_Work instruction_
Lines that include the string "params" are the ones to copy from the entries below.

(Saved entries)
:::::
(* ===== verification/KyberPke.v ===== *)
(** Kyber.CPAPKE: public-key encryption.

    Models [src/src/cloudflare/circl/pke/kyber/kyber768/internal] ([params.go], [vec.go], [mat.go]
    and [cpapke.go]) and the wrapper [pke/kyber/kyber768/kyber.go].  The packages for 512 and 1024
    differ in the constants of [params.go] only, so they are one development over [kmode].  A
    [Vec] is a list of [K] polynomials; [Mat.Derive] is its path without the four-way sampler.
    The slices [ct], [pt] and [buf] that the methods fill completely are results; a slice
    [m[size*i:]] that a callee reads [size] bytes of is [sliceAt (size * i) size m]. *)

From S2P Require Import Prelude Outcome Bits Xof Vec KyberField KyberPoly KyberNTT KyberSample.
Open Scope Z_scope.

(** ** params.go *)

Inductive kmode := Kyber512 | Kyber768 | Kyber1024.

Definition K (m : kmode) : nat := match m with Kyber512 => 2 | Kyber768 => 3 | Kyber1024 => 4 end.

Definition Eta1 (m : kmode) : Z := match m with Kyber512 => 3 | _ => 2 end.

Definition DU (m : kmode) : Z := match m with Kyber1024 => 11 | _ => 10 end.

Definition DV (m : kmode) : Z := match m with Kyber1024 => 5 | _ => 4 end.

Definition PublicKeySize (m : kmode) : nat := 32 + K m * PolySize.

Definition PrivateKeySize (m : kmode) : nat := K m * PolySize.

Definition SeedSize : nat := 32.

Definition CiphertextSize (m : kmode) : nat :=
  match m with Kyber512 => 768 | Kyber768 => 1088 | Kyber1024 => 1568 end.

(** ** vec.go *)

Definition Vec_BarrettReduce (v : Vec) : Vec := barrettReduceGeneric <$> v.

Definition Vec_Normalize (v : Vec) : Vec := normalizeGeneric <$> v.

Definition Vec_InvNTT (v : Vec) : Vec := invNTTGeneric <$> v.

Definition Vec_NTT (v : Vec) : Vec := nttGeneric <$> v.

Definition Vec_Add (a b : Vec) : Vec := zip_with addGeneric a b.

Definition Vec_Pack (v : Vec) : list Z := concat (Pack <$> v).

Definition Vec_Unpack (m : kmode) (buf : list Z) : Vec := unpackVec (K m) PolySize Unpack buf.

Definition PolyDotHat (a b : Vec) : Poly :=
  fold_left (fun p ab => addGeneric (mulHatGeneric (fst ab) (snd ab)) p) (zip a b) zeroPoly.

Definition compressedPolySize (d : Z) : outcome nat :=
  match d with
  | 4 => Ret 128%nat
  | 5 => Ret 160%nat
  | 10 => Ret 320%nat
  | 11 => Ret 352%nat
  | _ => Panic
  end.

Definition Vec_CompressTo (v : Vec) (d : Z) : outcome (list Z) :=
  _ ← compressedPolySize d;
  cs ← mapO (fun p => CompressTo p d) v;
  Ret (concat cs).

Definition Vec_Decompress (m : kmode) (buf : list Z) (d : Z) : outcome Vec :=
  size ← compressedPolySize d;
  mapO (fun i => Decompress (sliceAt (size * i) size buf) d) (seq 0 (K m)).

(** ** mat.go *)

(** One step of [Transpose]: [m[i][j]] and [m[j][i]] are exchanged. *)
Definition swapEntries (i j : nat) (M : list Vec) : list Vec :=
  let t := (M !!! i) !!! j in
  let M := <[i := <[j := (M !!! j) !!! i]> (M !!! i)]> M in
  <[j := <[i := t]> (M !!! j)]> M.

Definition Mat_Transpose (m : kmode) (M : list Vec) : list Vec :=
  for_range 0 (K m - 1) (fun i M =>
    for_range (i + 1) (K m - (i + 1)) (fun j M => swapEntries i j M) M) M.

(** ** cpapke.go *)

Record PublicKey := mkPublicKey { pk_rho : list Z; pk_th : Vec; pk_aT : list Vec }.

Record PrivateKey := mkPrivateKey { sk_sh : Vec }.

Definition PrivateKey_Pack (sk : PrivateKey) : list Z := Vec_Pack sk.(sk_sh).

Definition PrivateKey_Unpack (m : kmode) (buf : list Z) : PrivateKey :=
  mkPrivateKey (Vec_Normalize (Vec_Unpack m buf)).

Definition PublicKey_Pack (pk : PublicKey) : list Z := Vec_Pack pk.(pk_th) ++ pk.(pk_rho).

Definition PrivateKey_Equal (m : kmode) (sk other : PrivateKey) : bool :=
  for_range 0 (K m) (fun i ret =>
    for_range 0 PolyN (fun j ret =>
      Z.lor ret (Z.lxor ((sk.(sk_sh) !!! i) !!! j) ((other.(sk_sh) !!! i) !!! j))) ret) 0 =? 0.

Section Pke.

Context {H : Type} {Ops : XofOps H}.

Definition Vec_DeriveNoise (m : kmode) (seed : list Z) (nonce eta : Z) : outcome Vec :=
  mapO (fun i => DeriveNoise seed (u8 (nonce + Z.of_nat i)) eta) (seq 0 (K m)).

Definition Mat_Derive (m : kmode) (fuel : nat) (seed : list Z) (transpose : bool)
    : outcome (list Vec) :=
  mapO (fun i => mapO (fun j =>
      if transpose then DeriveUniform fuel zeroPoly seed (Z.of_nat i) (Z.of_nat j)
      else DeriveUniform fuel zeroPoly seed (Z.of_nat j) (Z.of_nat i))
    (seq 0 (K m))) (seq 0 (K m)).

Definition PublicKey_Unpack (m : kmode) (fuel : nat) (buf : list Z) : outcome PublicKey :=
  let th := Vec_Normalize (Vec_Unpack m buf) in
  let rho := take 32 (drop (K m * PolySize) buf) in
  aT ← Mat_Derive m fuel rho true;
  Ret (mkPublicKey rho th aT).

(** The error [kem.ErrPubKey] is [None]. *)
Definition PublicKey_UnpackMLKEM (m : kmode) (fuel : nat) (buf : list Z)
    : outcome (option PublicKey) :=
  pk ← PublicKey_Unpack m fuel buf;
  if decide (take (K m * PolySize) buf = Vec_Pack pk.(pk_th)) then Ret (Some pk) else Ret None.

Definition NewKeyFromSeed (m : kmode) (fuel : nat) (seed : list Z)
    : outcome (PublicKey * PrivateKey) :=
  h ← xof_write (xof_new Sha3_512) seed;
  '(expandedSeed, _) ← xof_read h 64;
  let rho := take 32 expandedSeed in
  let sigma := drop 32 expandedSeed in
  A ← Mat_Derive m fuel rho false;
  s ← Vec_DeriveNoise m sigma 0 (Eta1 m);
  let sh := Vec_Normalize (Vec_NTT s) in
  e ← Vec_DeriveNoise m sigma (Z.of_nat (K m)) (Eta1 m);
  let eh := Vec_NTT e in
  let th := (fun row => ToMont (PolyDotHat row sh)) <$> A in
  let th := Vec_Normalize (Vec_Add th eh) in
  Ret (mkPublicKey rho th (Mat_Transpose m A), mkPrivateKey sh).

Definition DecryptTo (m : kmode) (sk : PrivateKey) (ct : list Z) : outcome (list Z) :=
  u ← Vec_Decompress m ct (DU m);
  size ← compressedPolySize (DU m);
  sizeV ← compressedPolySize (DV m);
  v ← Decompress (sliceAt (K m * size) sizeV ct) (DV m);
  let u := Vec_NTT u in
  let p := PolyDotHat sk.(sk_sh) u in
  let p := invNTTGeneric (barrettReduceGeneric p) in
  let p := normalizeGeneric (subGeneric v p) in
  Ret (CompressMessageTo p).

Definition EncryptTo (m : kmode) (pk : PublicKey) (pt seed : list Z) : outcome (list Z) :=
  r ← Vec_DeriveNoise m seed 0 (Eta1 m);
  let rh := Vec_BarrettReduce (Vec_NTT r) in
  e1 ← Vec_DeriveNoise m seed (Z.of_nat (K m)) Eta2;
  e2 ← DeriveNoise seed (Z.of_nat (2 * K m)) Eta2;
  let u := (fun row => PolyDotHat row rh) <$> pk.(pk_aT) in
  let u := Vec_Add (Vec_InvNTT (Vec_BarrettReduce u)) e1 in
  let v := invNTTGeneric (barrettReduceGeneric (PolyDotHat pk.(pk_th) rh)) in
  let v := addGeneric (addGeneric v (DecompressMessage pt)) e2 in
  cu ← Vec_CompressTo (Vec_Normalize u) (DU m);
  cv ← CompressTo (normalizeGeneric v) (DV m);
  Ret (cu ++ cv).

(** ** kyber.go: the checks of the exported functions *)

Definition NewKeyFromSeedMLKEM (m : kmode) (fuel : nat) (seed : list Z)
    : outcome (PublicKey * PrivateKey) :=
  if (length seed =? SeedSize)%nat
  then NewKeyFromSeed m fuel (seed ++ [u8 (Z.of_nat (K m))]) else Panic.

Definition NewKeyFromSeedChecked (m : kmode) (fuel : nat) (seed : list Z)
    : outcome (PublicKey * PrivateKey) :=
  if (length seed =? SeedSize)%nat then NewKeyFromSeed m fuel seed else Panic.

(** [lct] is the length of the slice [ct], as [lpt] is that of [pt] in [DecryptToChecked]. *)
Definition EncryptToChecked (m : kmode) (pk : PublicKey) (lct : nat) (pt seed : list Z)
    : outcome (list Z) :=
  if negb (length pt =? PlaintextSize)%nat then Panic
  else if negb (lct =? CiphertextSize m)%nat then Panic
  else if negb (length seed =? SeedSize)%nat then Panic
  else EncryptTo m pk pt seed.

Definition DecryptToChecked (m : kmode) (sk : PrivateKey) (lpt : nat) (ct : list Z)
    : outcome (list Z) :=
  if negb (lpt =? PlaintextSize)%nat then Panic
  else if negb (length ct =? CiphertextSize m)%nat then Panic
  else DecryptTo m sk ct.

End Pke.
:::::
_Reply_
    Models [src/src/cloudflare/circl/pke/kyber/kyber768/internal] ([params.go], [vec.go], [mat.go]
    differ in the constants of [params.go] only, so they are one development over [kmode].  A
(** ** params.go *)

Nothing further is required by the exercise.